Pope makes first video call to astronauts at space stationAgence France-Presse
VATICAN CITY—Pope Benedict XVI chatted with astronauts Saturday as the Vatican linked up with the International Space Station for the first-ever papal video call to space.
“Welcome aboard the Space Station your Holiness,” said Dmitry Kondratyev, Russian commander of the 26th long-duration mission to the International Space Station.
The crews of the ISS and the linked space shuttle Endeavour waved to the pope, who smiled and waved back.
Speaking from the Vatican library, Benedict said he admired the astronauts’ courage and commitment and described their mission as “an adventure to discover the origins of humanity.”
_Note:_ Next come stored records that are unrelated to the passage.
(** * Meeting organizer: response normalisation, row decoding and statistics

    A shallow embedding of the data-handling code of the meeting organizer:

    - the [GET /api/admin/meetings] handler of the webhook based server
      (shape sniffing of the workflow engine's reply),
    - [GoogleSheetsService.fetchMeetingRequests] and [generateStatistics]
      (spreadsheet rows to meeting objects, counters),
    - [updateDashboardStats] and [confirmAction] of the admin dashboard,
    - the [POST /api/admin/meeting/action] and [POST /api/meeting/request]
      handlers.

    JavaScript values are modelled by a JSON tree, [undefined] by [None].
    Strings are sequences of code units below 256; numbers are integers (the
    code only tests numbers for being zero and prints them). *)

From Stdlib Require Import ZArith Ascii String.
From stdpp Require Import base strings list gmap pretty.

Open Scope string_scope.

(** ** JavaScript values *)

Module Js.

(** A parsed JSON value. [JObj] holds the own properties of the object in
    the order [Object.entries] lists them; a parsed object has no key
    twice. *)
#[local] Unset Elimination Schemes.
Inductive json : Type :=
| JNull
| JBool (b : bool)
| JNum (n : Z)
| JStr (s : string)
| JArr (items : list json)
| JObj (props : list (string * json)).
#[local] Set Elimination Schemes.

(** The result of a property access: [None] is [undefined]. *)
Definition value : Type := option json.

(** [ToBoolean]. *)
Definition truthy (v : json) : bool :=
  match v with
  | JNull => false
  | JBool b => b
  | JNum n => negb (n =? 0)%Z
  | JStr s => negb (String.eqb s "")
  | JArr _ | JObj _ => true
  end.

Definition truthy_value (o : value) : bool :=
  match o with Some v => truthy v | None => false end.

(** [Array.isArray]. *)
Definition isArray (v : json) : bool :=
  match v with JArr _ => true | _ => false end.

Definition isArray_value (o : value) : bool :=
  match o with Some v => isArray v | None => false end.

(** [typeof v === 'object']. *)
Definition typeof_object (v : json) : bool :=
  match v with JNull | JArr _ | JObj _ => true | _ => false end.

Definition typeof_object_value (o : value) : bool :=
  match o with Some v => typeof_object v | None => false end.

Fixpoint assoc (k : string) (ps : list (string * json)) : value :=
  match ps with
  | [] => None
  | (k', v) :: rest => if String.eqb k k' then Some v else assoc k rest
  end.

(** [v.k] for a property name [k] that no prototype defines (every access
    in the code is of this kind).  On [null] the access would raise; each
    access of the code on a value that may be [null] is guarded by a
    truthiness test, which the embedding keeps. *)
Definition get (v : json) (k : string) : value :=
  match v with
  | JObj ps => assoc k ps
  | _ => None
  end.

(** The elements of an array value, for use after an [Array.isArray] test. *)
Definition elements (o : value) : list json :=
  match o with Some (JArr l) => l | _ => [] end.

(** [a || b]. *)
Definition or_else (a : value) (b : json) : json :=
  match a with
  | Some v => if truthy v then v else b
  | None => b
  end.

(** Template literal interpolation of a length. *)
Definition show_nat (n : nat) : string := pretty n.

End Js.

Import Js.

(** ** The webhook based [GET /api/admin/meetings] handler *)

Module Webhook.

(** The four variables the handler fills in. *)
Record extracted : Type := Extracted {
  meetings : list json;
  statistics : json;
  lastUpdated : value;
  message : json
}.

(** [let meetings = []; let statistics = {}; let lastUpdated = null;
    let message = '';] *)
Definition initial : extracted :=
  {| meetings := []; statistics := JObj []; lastUpdated := Some JNull;
     message := JStr "" |}.

Definition with_meetings (ms : list json) : extracted :=
  {| meetings := ms; statistics := statistics initial;
     lastUpdated := lastUpdated initial; message := message initial |}.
“Humanity is experiencing a period of extremely rapid progress in the fields of scientific knowledge and technical applications. In a sense, you are our representatives,” he said.
The pontiff said the teams were “spearheading humanity’s exploration of new spaces and possibilities for our future, going beyond the limitations of our everyday existence.”
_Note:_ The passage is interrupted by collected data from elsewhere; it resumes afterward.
(** X28.  The modular server keeps no stake ledger: a player who joins a room
    and leaves it again has the balance it had all along, and the rooms
    are as they were, a room that was opened for the join being gone
    again. *)
Lemma main_join_then_leave now ws ws' playerId roomId st player :
  Main.players st !! playerId = Some player →
  (∀ room, Main.rooms st !! roomId = Some room →
     (playerId ∉ Room.players room)
     ∧ Room.players room ≠ ∅
     ∧ (size (Room.players room) < 90)%nat) →
  Player.balance
    <$> Main.players (Main.handleJoinRoom now ws playerId roomId st).1 !! playerId
  = Some (Player.balance player)
  ∧ (Main.handleLeaveRoom ws' playerId roomId
       (Main.handleJoinRoom now ws playerId roomId st).1).1
    = Main.mkState (Main.rooms st)
        (<[playerId := Player.with_roomId None
                         (Player.with_socket (ws_socket ws) player)]> (Main.players st))
        (Main.adminConnections st).
Proof.
  intros Hplayer Hroom. unfold Main.handleJoinRoom. rewrite Hplayer.
  assert (∀ members : gset string,
            playerId ∉ members → (members ∪ {[playerId]}) ∖ {[playerId]} = members)
    as Hback.
  { intros members Hnew. apply set_eq. intros x.
    rewrite elem_of_difference, elem_of_union, elem_of_singleton.
    split; [tauto |]. intros Hx. split; [tauto |]. intros ->. contradiction. }
  assert (Player.with_roomId None
            (Player.with_socket (ws_socket ws) (Player.with_roomId (Some roomId) player))
          = Player.with_roomId None (Player.with_socket (ws_socket ws) player))
    as Hseat by (destruct player; reflexivity).
  destruct (Main.rooms st !! roomId) as [room |] eqn:Hr.
  - destruct (Hroom room eq_refl) as (Hnew & Hsome & Hsize).
    rewrite bool_decide_eq_false_2 by lia.
    cbn [fst Main.players Main.rooms Main.adminConnections].
    rewrite lookup_insert_eq. split; [reflexivity |].
    unfold Main.handleLeaveRoom. cbn [Main.players Main.rooms Main.adminConnections].
    rewrite !lookup_insert_eq. cbn [Room.players Room.with_players].
    rewrite Hback by exact Hnew. rewrite !insert_insert_eq.
    rewrite bool_decide_eq_false_2.
    + cbn [fst]. rewrite Hseat.
      assert (Room.with_players (Room.players room)
                (Room.with_players (Room.players room ∪ {[playerId]}) room) = room)
        as -> by (destruct room; reflexivity).
      rewrite (insert_id _ _ _ Hr). reflexivity.
    + intros Hzero. apply Hsome. apply leibniz_equiv, size_empty_iff. exact Hzero.
  - cbn [Main.newRoom Room.players]. rewrite size_empty.
    rewrite bool_decide_eq_false_2 by lia.
    cbn [fst Main.players Main.rooms Main.adminConnections].
    rewrite lookup_insert_eq. split; [reflexivity |].
    unfold Main.handleLeaveRoom. cbn [Main.players Main.rooms Main.adminConnections].
    rewrite !lookup_insert_eq. cbn [Room.players Room.with_players].
    rewrite Hback by apply not_elem_of_empty. rewrite !insert_insert_eq.
    rewrite bool_decide_eq_true_2 by apply size_empty.
    cbn [fst]. rewrite Hseat, delete_insert_eq, (delete_id _ _ Hr). reflexivity.
Qed.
He then eagerly asked five questions about life in space and the perception of the world from so far away, before personally addressing the two Italian astronauts on board, Roberto Vittori and Paolo Nespoli.
The pope also said his thoughts and prayers went to US shuttle commander Mark Kelly, whose wife — Congresswoman Gabrielle Giffords — is recovering from a head wound suffered during a shooting at a political rally in Arizona in January.
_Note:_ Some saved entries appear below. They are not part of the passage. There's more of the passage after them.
(** * AdEx validator stack: follower rules, follower tick, channel schema

    A shallow embedding of
    - [services/validatorWorker/lib/followerRules.js]
      ([isValidTransition], [isHealthy], [sumBNs], [sumMap], [sumMins]),
    - [services/validatorWorker/follower.js] in its two revisions
      (the one that only logs an invalid NewState, and the one that hands
      it to [onError]),
    - the [createChannel] and [validatorMessage] entries of
      [routes/schemas.js],
    - the control flow of [bin/validatorWorker.js],
    - [genEvents] and [getDummySig] of [test/lib.js],
    together with the properties the specification states about them and
    further properties of the code.

    Conventions of the embedding.
    - A [bn.js] big number is a [Z]; [a.div(b)] truncates toward zero
      ([Z.quot]) and raises when [b] is zero.
    - A balance map (a plain JS object used as a dictionary from publisher
      identifier to [BN]) is a [gmap string Z]; only own properties are
      modelled.  [Object.entries], [Object.values] and [Object.keys] become
      [map_to_list] and its projections: every use in the source folds a
      commutative sum or a pure [every] over them, so the enumeration order
      of the object is immaterial.
    - A synchronous [throw] (or a rejected promise) is the [Throw] outcome.
    - Calls that leave the module (adapter, producer, heartbeat, propagation,
      console) are recorded, in program order, in a trace. *)

From Stdlib Require Import ZArith QArith String List Lia Bool Ascii Sorted.
From stdpp Require Import base gmap strings list pretty.

Set Warnings "-register-all".

Local Open Scope string_scope.
Local Open Scope Z_scope.
Local Open Scope list_scope.

(** ** Outcomes of JavaScript computations *)

Inductive js_error : Type :=
| AssertionError (message : string)
| TypeError (message : string).

Inductive outcome (A : Type) : Type :=
| Ok (a : A)
| Throw (e : js_error).

Arguments Ok {A} a.
Arguments Throw {A} e.

Definition outcome_bind {A B : Type} (x : outcome A) (f : A → outcome B) : outcome B :=
  match x with
  | Ok a => f a
  | Throw e => Throw e
  end.

(** ** Channels *)

Record Validator : Type := mkValidator {
  validator_id : string;
  validator_url : string;
  validator_fee : string
}.

Record ChannelSpec : Type := mkChannelSpec {
  spec_validators : list Validator
}.

(** [depositAmount] is the integer that [new BN(channel.depositAmount, 10)]
    denotes; [validators] is the list of validator identities the sentry
    stores next to [spec.validators]. *)
Record Channel : Type := mkChannel {
  channel_id : string;
  depositAmount : Z;
  validators : list string;
  spec : ChannelSpec
}.

(** ** bn.js *)

Module BN.

Definition gte (a b : Z) : bool := b <=? a.
Definition lte (a b : Z) : bool := a <=? b.
Definition lt (a b : Z) : bool := a <? b.
Definition isNeg (a : Z) : bool := a <? 0.
Definition add (a b : Z) : Z := a + b.
Definition mul (a b : Z) : Z := a * b.

(** [BN.min(left, right)]: [left.cmp(right) < 0 ? left : right]. *)
Definition min (left right : Z) : Z := if left <? right then left else right.

(** [a.div(b)]: bn.js asserts that the divisor is not zero, then divides
    truncating toward zero. *)
Definition div (a b : Z) : outcome Z :=
  if b =? 0 then Throw (AssertionError "Assertion failed") else Ok (Z.quot a b).

End BN.

(** ** followerRules.js *)

Module FollowerRules.

Definition Object_entries (o : gmap string Z) : list (string * Z) := map_to_list o.
Definition Object_values (o : gmap string Z) : list Z := (map_to_list o).*2.
Definition Object_keys (o : gmap string Z) : list string := (map_to_list o).*1.

(** [bns.reduce((a, b) => a.add(b), new BN(0))] *)
Definition sumBNs (bns : list Z) : Z := fold_left (fun a b => BN.add a b) bns 0.

Definition sumMap (all : gmap string Z) : Z := sumBNs (Object_values all).

(** [our[k]] for a key [k] of [our]; [approved[k] || new BN(0)]: a [BN]
    object is always truthy, so the fallback is taken exactly when the key
    is absent. *)
Definition sumMins (our approved : gmap string Z) : Z :=
  sumBNs (map (fun k => BN.min (our !!! k) (default 0 (approved !! k)))
              (Object_keys our)).

Definition isValidTransition (channel : Channel) (prev next : gmap string Z) : bool :=
  let sumPrev := sumMap prev in
  let sumNext := sumMap next in
  let depositAmount := depositAmount channel in
  BN.gte sumNext sumPrev
  && BN.lte sumNext depositAmount
  && forallb (fun '(acc, bal) =>
                match next !! acc with
                | None => false
                | Some nextBal => BN.gte nextBal bal
                end) (Object_entries prev)
  && forallb (fun '(_, bal) => negb (BN.isNeg bal)) (Object_entries next).

(** The invariant of a balance map: no balance is negative. *)
Definition nonNegative (m : gmap string Z) : Prop :=
  map_Forall (fun _ v => 0 <= v) m.

Section Health.

(** [cfg.HEALTH_THRESHOLD_PROMILLES]; the configuration module is not
    part of the sources at hand. *)
Variable HEALTH_THRESHOLD_PROMILLES : Z.

Definition HEALTH_THRESHOLD : Z := HEALTH_THRESHOLD_PROMILLES.

Definition isHealthy (our approved : gmap string Z) : outcome bool :=
  let sumOur := sumMap our in
  let sumApprovedMins := sumMins our approved in
  if BN.gte sumApprovedMins sumOur then Ok true
  else
    outcome_bind (BN.div (BN.mul sumApprovedMins 1000) sumOur) (fun q =>
      if BN.lt q HEALTH_THRESHOLD then Ok false else Ok true).

End Health.

End FollowerRules.

(** ** JavaScript values that cross module boundaries untyped *)

Inductive JsValue : Type :=
| JsUndefined
| JsNull
| JsBool (b : bool)
| JsNumber (q : Q)
| JsString (s : string)
| JsArray (items : list JsValue)
| JsObject (fields : list (string * JsValue)).

(** ** Validator messages and the [validatorMessages] collection *)

Record NewStateMsg : Type := mkNewState {
  ns_stateRoot : string;
  ns_signature : string;
  ns_balances : gmap string string;
  ns_balancesAfterFees : gmap string string;
  ns_created : option Z
}.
Benedict also sent his condolences to Nespoli, whose mother died at the beginning of the month while he was on this mission, telling him he had prayed for her and asking the bereaved Italian how he had coped.
“Do you feel isolated and alone? Or do you feel united in a community which follows you with attention and affection?” he asked Nespoli, who said the group was united and had helped him through his grief.
At the end of the 20-minute call, the astronauts waved cheerfully to the pope, one of them floating up above the others’ heads in a gravity-defying prank which made the pope chuckle.
As the live broadcast from orbit came to an end, Vittori floated a silver medal the pope gave him across to Nespoli — who ends his five-month mission on Monday and will carry the medallion back with him to return it to the pontiff.